Чтоб нарушить «связь времен» — идей, традиций, поколений, вековую преемственность духовной жизни, то есть затопить Матеру-Россию безвозвратно — небытием, историческим беспамятством, — ее топили, и не раз, в крови. Кровью залитую, «пужаную», можно и вовсе лишить корней…

Прав великий Щедрин: «Русская литература возникла по недосмотру начальства…»

Многолетний жертвенный героизм молодежи воздействовал и на профессионалов давно известных, годами писавших в стол и решивших более не откладывать своих публикаций «до лучших времен». Припоздали что-то лучшие времена!

Так, думаю, появилась и одна из самых талантливых книг нашего времени — повесть Георгия Владимова «Верный Руслан», приоткрывшая миру секреты выращивания в государственных овчарнях людей, которых Запад окрестил иронически — хомо советикус.

Так нашли выход и новые книги — старейшего писателя и зэка Юрия Домбровского «Факультет ненужных вещей» и философа Александра Зиновьева «Зияющие высоты» и «Светлое будущее», о которых будут еще спорить и спорить.

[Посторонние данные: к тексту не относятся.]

(* ===== verification/Diff.v ===== *)
(** * Diff snapshots ([vmm-snapshot/src/diff.rs], [snapshot.rs])

    [build_diff] copies the dirty pages out of a memory image and
    [try_apply_diffs] replays diffs over a base image. An image is a list of
    bytes. The dirty set is a [HashSet] that is iterated in no particular
    order, so [build_diff] takes the order as an argument; allocation can
    fail, so [try_apply_diffs] takes the outcome of [try_reserve]. The image
    of a guest is [dump_memory]. *)

From S2P Require Import Prelude Dirty GuestMem FileRanges GuestRam VQueue VQueueWalk VQueueRun.

Definition MAX_DIFF_APPLY_BYTES : Z := Z.shiftl 1 40.
Definition PAGE : Z := 4096.

Record PageDelta := mkPageDelta {
  gpa : Z;
  bytes : list Z;
}.

Record DiffSnapshot := mkDiff {
  pages : list PageDelta;
  state : list Z;
}.

Inductive DiffError : Type :=
| GpaTooLarge (gpa : Z)
| RangeOverflow (gpa len : Z)
| ResizeTooLarge (requested max : Z)
| Allocation (requested : Z).

Definition gpa_le (p q : PageDelta) : Prop := gpa p ≤ gpa q.

#[export] Instance gpa_le_dec p q : Decision (gpa_le p q).
Proof. unfold gpa_le. apply _. Defined.

(** One iteration of the loop over the dirty pages. *)
Definition page_delta (mem : list Z) (pfn : Z) : option PageDelta :=
  let len := Z.of_nat (length mem) in
  let?o start := u64_checked_mul pfn PAGE in
  if len <=? start then None
  else
    let end_ := match u64_checked_add start PAGE with Some e => Z.min e len | None => len end in
    Some (mkPageDelta start (slice (Z.to_nat start) (Z.to_nat (end_ - start)) mem)).

(** [pfns] lists the dirty set in the order it is iterated. *)
Definition build_diff (mem : list Z) (pfns : list Z) (state : list Z) : DiffSnapshot :=
  mkDiff (merge_sort gpa_le (omap (page_delta mem) pfns)) state.

Section apply.

(** Whether [try_reserve] for so many more bytes succeeds. *)
Variable try_reserve : Z → bool.

Definition apply_page (out : list Z) (page : PageDelta) : result (list Z) DiffError :=
  let start := gpa page in
  let blen := Z.of_nat (length (bytes page)) in
  let? end_ := ok_or (u64_checked_add start blen) (RangeOverflow (gpa page) blen) in
  if MAX_DIFF_APPLY_BYTES <? end_ then Err (ResizeTooLarge end_ MAX_DIFF_APPLY_BYTES)
  else
    let olen := Z.of_nat (length out) in
    let? out1 :=
      (if olen <? end_ then
         if try_reserve (end_ - olen) then Ok (out ++ replicate (Z.to_nat (end_ - olen)) 0)
         else Err (Allocation end_)
       else Ok out) in
    Ok (copy_from_slice out1 (Z.to_nat start) (bytes page)).

Fixpoint apply_pages (out : list Z) (ps : list PageDelta) : result (list Z) DiffError :=
  match ps with
  | [] => Ok out
  | p :: ps' => let? out' := apply_page out p in apply_pages out' ps'
  end.

Fixpoint try_apply_loop (out : list Z) (diffs : list DiffSnapshot) : result (list Z) DiffError :=
  match diffs with
  | [] => Ok out
  | d :: diffs' => let? out' := apply_pages out (pages d) in try_apply_loop out' diffs'
  end.

Definition try_apply_diffs (base : list Z) (diffs : list DiffSnapshot)
    : result (list Z) DiffError := try_apply_loop base diffs.

Definition apply_diffs (base : list Z) (diffs : list DiffSnapshot) : list Z :=
  match try_apply_diffs base diffs with
  | Ok out => out
  | Err _ => base
  end.

End apply.

(** The packed image of guest RAM. *)
Definition dump_memory {M : Type} `{!GuestMemoryBackend M} (g : GuestMemory.t M) : list Z :=
  (fun o => match GuestMemory.offset_to_gpa (GuestMemory.size_bytes g) o with
            | Some a => match gm_read_slice (GuestMemory.inner g) a 1 with
                        | Some [b] => b
                        | _ => 0
                        end
            | None => 0
            end) <$> seqZ 0 (GuestMemory.size_bytes g).

(** [pfns] covers what differs between two images. *)
Definition covers_images (pfns : list Z) (mem mem' : list Z) : Prop :=
  ∀ o : nat, mem' !! o ≠ mem !! o → Z.of_nat o / PAGE ∈ pfns.

(** A page whose bytes are those of [mem] at its place. *)
Definition page_of (mem : list Z) (p : PageDelta) : Prop :=
  0 ≤ gpa p ∧ gpa p + Z.of_nat (length (bytes p)) ≤ Z.of_nat (length mem) ∧
  bytes p = slice (Z.to_nat (gpa p)) (length (bytes p)) mem.

Definition page_covers (p : PageDelta) (o : nat) : Prop :=
  gpa p ≤ Z.of_nat o < gpa p + Z.of_nat (length (bytes p)).

(** A sequence of checkpoints of images of one size, each with the pages
    written since the one before. *)
Fixpoint checkpoints (mem : list Z) (l : list (list Z * list Z * list Z)) : Prop :=
  match l with
  | [] => True
  | (mem', pfns, _) :: l' =>
      length mem' = length mem ∧ Forall (Z.le 0) pfns ∧ covers_images pfns mem mem' ∧
      checkpoints mem' l'
  end.

Fixpoint last_image (mem : list Z) (l : list (list Z * list Z * list Z)) : list Z :=
  match l with
  | [] => mem
  | (mem', _, _) :: l' => last_image mem' l'
  end.

Definition build_diffs (l : list (list Z * list Z * list Z)) : list DiffSnapshot :=
  (fun c => build_diff c.1.1 c.1.2 c.2) <$> l.

Section diff.

Lemma max_apply_val : MAX_DIFF_APPLY_BYTES = 1099511627776.
Proof. reflexivity. Qed.

Lemma apply_page_of try_reserve mem out p :
  page_of mem p → length out = length mem → Z.of_nat (length mem) ≤ MAX_DIFF_APPLY_BYTES →
  ∃ out', apply_page try_reserve out p = Ok out' ∧ length out' = length mem ∧
    ∀ o, page_covers p o ∨ out !! o = mem !! o → out' !! o = mem !! o.
Proof.
  intros (H0 & Hl & Hb) Ho Hm. unfold apply_page.
  rewrite (proj2 (u64_checked_add_Some _ _ _))
    by (split; [done|rewrite max_apply_val in Hm; unfold U64_MAX; lia]).
  simpl result_bind. rewrite (proj2 (Z.ltb_ge _ _)) by lia.
  rewrite (proj2 (Z.ltb_ge _ _)) by lia. simpl result_bind. eexists. split; [done|].
  rewrite length_copy_from_slice by lia. split; [done|].
  intros o Hor. rewrite copy_from_slice_lookup by lia. case_decide as Hc.
  - rewrite Hb, lookup_slice. rewrite decide_True by lia. f_equal. lia.
  - destruct Hor as [Hp|]; [|done]. unfold page_covers in Hp. lia.
Qed.

Lemma apply_pages_of try_reserve mem ps : ∀ out,
  Forall (page_of mem) ps → length out = length mem →
  Z.of_nat (length mem) ≤ MAX_DIFF_APPLY_BYTES →
  ∃ out', apply_pages try_reserve out ps = Ok out' ∧ length out' = length mem ∧
    ∀ o, Exists (fun p => page_covers p o) ps ∨ out !! o = mem !! o → out' !! o = mem !! o.
Proof.
  induction ps as [|p ps IH]; intros out Hf Ho Hm; cbn [apply_pages].
  { exists out. split_and!; try done. intros o [He|]; [by inversion He|done]. }
  apply Forall_cons in Hf as [Hp Hps].
  destruct (apply_page_of try_reserve mem out p Hp Ho Hm) as (out1 & -> & Hl1 & H1).
  destruct (IH out1 Hps Hl1 Hm) as (out2 & Ha & Hl2 & H2).
  exists out2. split; [exact Ha|]. split; [done|].
  intros o Hor. apply H2. rewrite Exists_cons in Hor. naive_solver.
Qed.

Lemma page_delta_of mem pfn p :
  0 ≤ pfn → page_delta mem pfn = Some p → page_of mem p ∧ gpa p = pfn * PAGE.
Proof.
  intros Hp. unfold page_delta. destruct (u64_checked_mul pfn PAGE) as [st|] eqn:E; [|done].
  apply u64_checked_mul_Some in E as [-> Hm]. unfold PAGE in *.
  destruct (Z.of_nat (length mem) <=? pfn * 4096) eqn:El; bool_to_prop; [done|].
  set (end_ := match u64_checked_add (pfn * 4096) 4096 with Some _ => _ | None => _ end).
  assert (pfn * 4096 ≤ end_ ≤ Z.of_nat (length mem)) as He.
  { subst end_. destruct (u64_checked_add _ _) eqn:Ea; [apply u64_checked_add_Some in Ea|]; lia. }
  intros [= <-]. cbn [gpa bytes].
  assert (length (slice (Z.to_nat (pfn * 4096)) (Z.to_nat (end_ - pfn * 4096)) mem) =
    Z.to_nat (end_ - pfn * 4096)) as Hlen by (apply length_slice; lia).
  split; [|done]. unfold page_of. cbn [gpa bytes]. rewrite Hlen.
  split_and!; [lia|lia|done].
Qed.

Lemma page_delta_covers mem (o : nat) :
  (o < length mem)%nat → Z.of_nat (length mem) ≤ MAX_DIFF_APPLY_BYTES →
  ∃ p, page_delta mem (Z.of_nat o / PAGE) = Some p ∧ page_covers p o.
Proof.
  intros Ho Hm. rewrite max_apply_val in Hm. unfold page_delta, PAGE.
  set (n := Z.of_nat o / 4096).
  assert (0 ≤ n ∧ n * 4096 ≤ Z.of_nat o < n * 4096 + 4096) as Hn by (subst n; zlia).
  rewrite (proj2 (u64_checked_mul_Some _ _ _)) by (split; [done|unfold U64_MAX; lia]).
  rewrite (proj2 (Z.leb_gt _ _)) by lia.
  rewrite (proj2 (u64_checked_add_Some _ _ _)) by (split; [done|unfold U64_MAX; lia]).
  eexists. split; [done|]. unfold page_covers. cbn [gpa bytes].
  rewrite length_slice by lia. lia.
Qed.

Lemma elem_of_build_diff mem pfns st p :
  p ∈ pages (build_diff mem pfns st) ↔ ∃ pfn, pfn ∈ pfns ∧ page_delta mem pfn = Some p.
Proof.
  unfold build_diff. cbn [pages]. rewrite merge_sort_Permutation. apply list_elem_of_omap.
Qed.

(** One checkpoint. *)
Lemma apply_build_diff try_reserve mem mem' pfns st :
  length mem' = length mem → Forall (Z.le 0) pfns → covers_images pfns mem mem' →
  Z.of_nat (length mem) ≤ MAX_DIFF_APPLY_BYTES →
  apply_pages try_reserve mem (pages (build_diff mem' pfns st)) = Ok mem'.
Proof.
  intros Hl Hp Hc Hm.
  destruct (apply_pages_of try_reserve mem' (pages (build_diff mem' pfns st)) mem)
    as (out & -> & Hlo & Hout); [|done|by rewrite Hl|].
  { apply Forall_forall. intros p (pfn & Hin & Hd)%elem_of_build_diff.
    apply page_delta_of in Hd as [? _]; [done|]. rewrite Forall_forall in Hp. auto. }
  f_equal. apply list_eq. intros o. apply Hout.
  destruct (decide (mem' !! o = mem !! o)) as [|Hne]; [by right|left].
  assert (o < length mem')%nat as Ho.
  { apply not_ge. intros Hge. apply Hne. rewrite !lookup_ge_None_2 by lia. done. }
  destruct (page_delta_covers mem' o Ho) as (p & Hd & Hpc); [by rewrite Hl|].
  apply Exists_exists. exists p. split; [|done]. apply elem_of_build_diff.
  exists (Z.of_nat o / PAGE). split; [by apply Hc|done].
Qed.

(** ** The order of iteration *)

#[export] Instance gpa_le_total : Total gpa_le.
Proof. intros p q. unfold gpa_le. lia. Qed.

#[export] Instance gpa_le_trans : Transitive gpa_le.
Proof. intros p q r. unfold gpa_le. lia. Qed.

Lemma build_diff_order mem pfns pfns' st :
  Forall (Z.le 0) pfns → pfns ≡ₚ pfns' → build_diff mem pfns st = build_diff mem pfns' st.
Proof.
  intros Hp Hperm. unfold build_diff. f_equal.
  apply (StronglySorted_unique_strong gpa_le).
  - intros p q. rewrite !merge_sort_Permutation, !list_elem_of_omap.
    intros (n & Hn & Hdn) (k & Hk & Hdk) H1 H2. rewrite <- Hperm in Hk.
    rewrite Forall_forall in Hp.
    destruct (page_delta_of _ _ _ (Hp _ Hn) Hdn) as [_ E1].
    destruct (page_delta_of _ _ _ (Hp _ Hk) Hdk) as [_ E2].
    assert (n = k) as -> by (unfold gpa_le, PAGE in *; lia). congruence.
  - by apply StronglySorted_merge_sort; apply _.
  - by apply StronglySorted_merge_sort; apply _.
  - rewrite !merge_sort_Permutation. by rewrite Hperm.
Qed.

(** ** Images of guest memory *)
Section images.
Context {M : Type} `{!GuestMemoryBackend M} `{!GuestMemoryLaws M}.
Implicit Types g : GuestMemory.t M.

Lemma length_dump_memory g :
  0 ≤ GuestMemory.size_bytes g → Z.of_nat (length (dump_memory g)) = GuestMemory.size_bytes g.
Proof. intros. unfold dump_memory. rewrite length_fmap, length_seqZ. lia. Qed.

Lemma dump_memory_covered g m d :
  let g' := GuestMemory.set_inner g m in
  0 < GuestMemory.size_bytes g → dirty_covers (GuestMemory.inner g) m d →
  covers_images (elements (DirtyBitmap.dirty d)) (dump_memory g) (dump_memory g').
Proof.
  intros g' Hs Hc o Hne. apply elem_of_elements. change PAGE with PAGE_SIZE.
  unfold dump_memory, g' in Hne. cbn [GuestMemory.size_bytes GuestMemory.inner GuestMemory.set_inner] in Hne.
  rewrite !list_lookup_fmap in Hne.
  destruct (seqZ 0 (GuestMemory.size_bytes g) !! o) as [z|] eqn:Ez; [|done].
  apply lookup_seqZ in Ez as [-> Hz]. cbn [fmap option_fmap option_map] in Hne. rewrite Z.add_0_l in Hne.
  destruct (GuestMemory.offset_to_gpa (GuestMemory.size_bytes g) (Z.of_nat o)) as [a|] eqn:Ea; [|done].
  assert (0 ≤ a ∧ ¬ (MMIO_GAP_START ≤ a < MMIO_GAP_END) ∧ packed_offset a = Z.of_nat o)
    as (Ha & Hgap & Hpo).
  { unfold GuestMemory.offset_to_gpa, packed_offset, MMIO_GAP_START, MMIO_GAP_END in *.
    repeat case_hyp Ea; simplify_eq; bool_to_prop; case_goal; bool_to_prop; lia. }
  rewrite <- Hpo. apply Hc; [done|]. intros He. apply Hne. unfold byte_at in He. by rewrite He.
Qed.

Литература нравственного сопротивления, или «нравственного начала», как ее называли в СССР, пробила русло, и, хотя оно будет еще то мелеть, то разливаться весенним паводком, остановить течение невозможно.

* * *

Восточная мудрость свидетельствует: самый опасный дракон — издыхающий. Председатель КГБ Юрий Андропов заверил Леонида Ильича Брежнева, что он покончит с диссидентством окончательно. За десятилетие, оборвавшееся 1985 годом, по политическим статьям бросили в лагеря и тюрьмы около двух с половиной тысяч инакомыслящих. Лишили «воды и огня» (давнее определение Александра Бека) десятки тысяч в инакомыслии подозреваемых. Обжегшись на деле писателей Синявского — Даниэля, известные имена теперь не судили. Их выбрасывали из страны. Без всяких мотивов или, как Александра Галича, — по «израильскому вызову». А случалось — и «по личной просьбе»…

Как тут работать серьезному писателю? Затаиться? Сменить профессию? Государство, как никогда, шумно славило и награждало мастеров полицейских детективов и цирковых реприз. Братьев Стругацких сменили братья Вайнеры, бывшие милицейские следователи, заполонившие собой и эфир, и экраны. Страна жила семеновскими «Семнадцатью мгновениями весны»…

Литература нравственного начала, не желавшая уходить в подполье, в САМи ТАМиздат, замерла. Попыталась спрятаться в узкопрофессиональные издания или стала вдруг менять свой окрас, принимая порой ирреальные, сюрреалистические формы.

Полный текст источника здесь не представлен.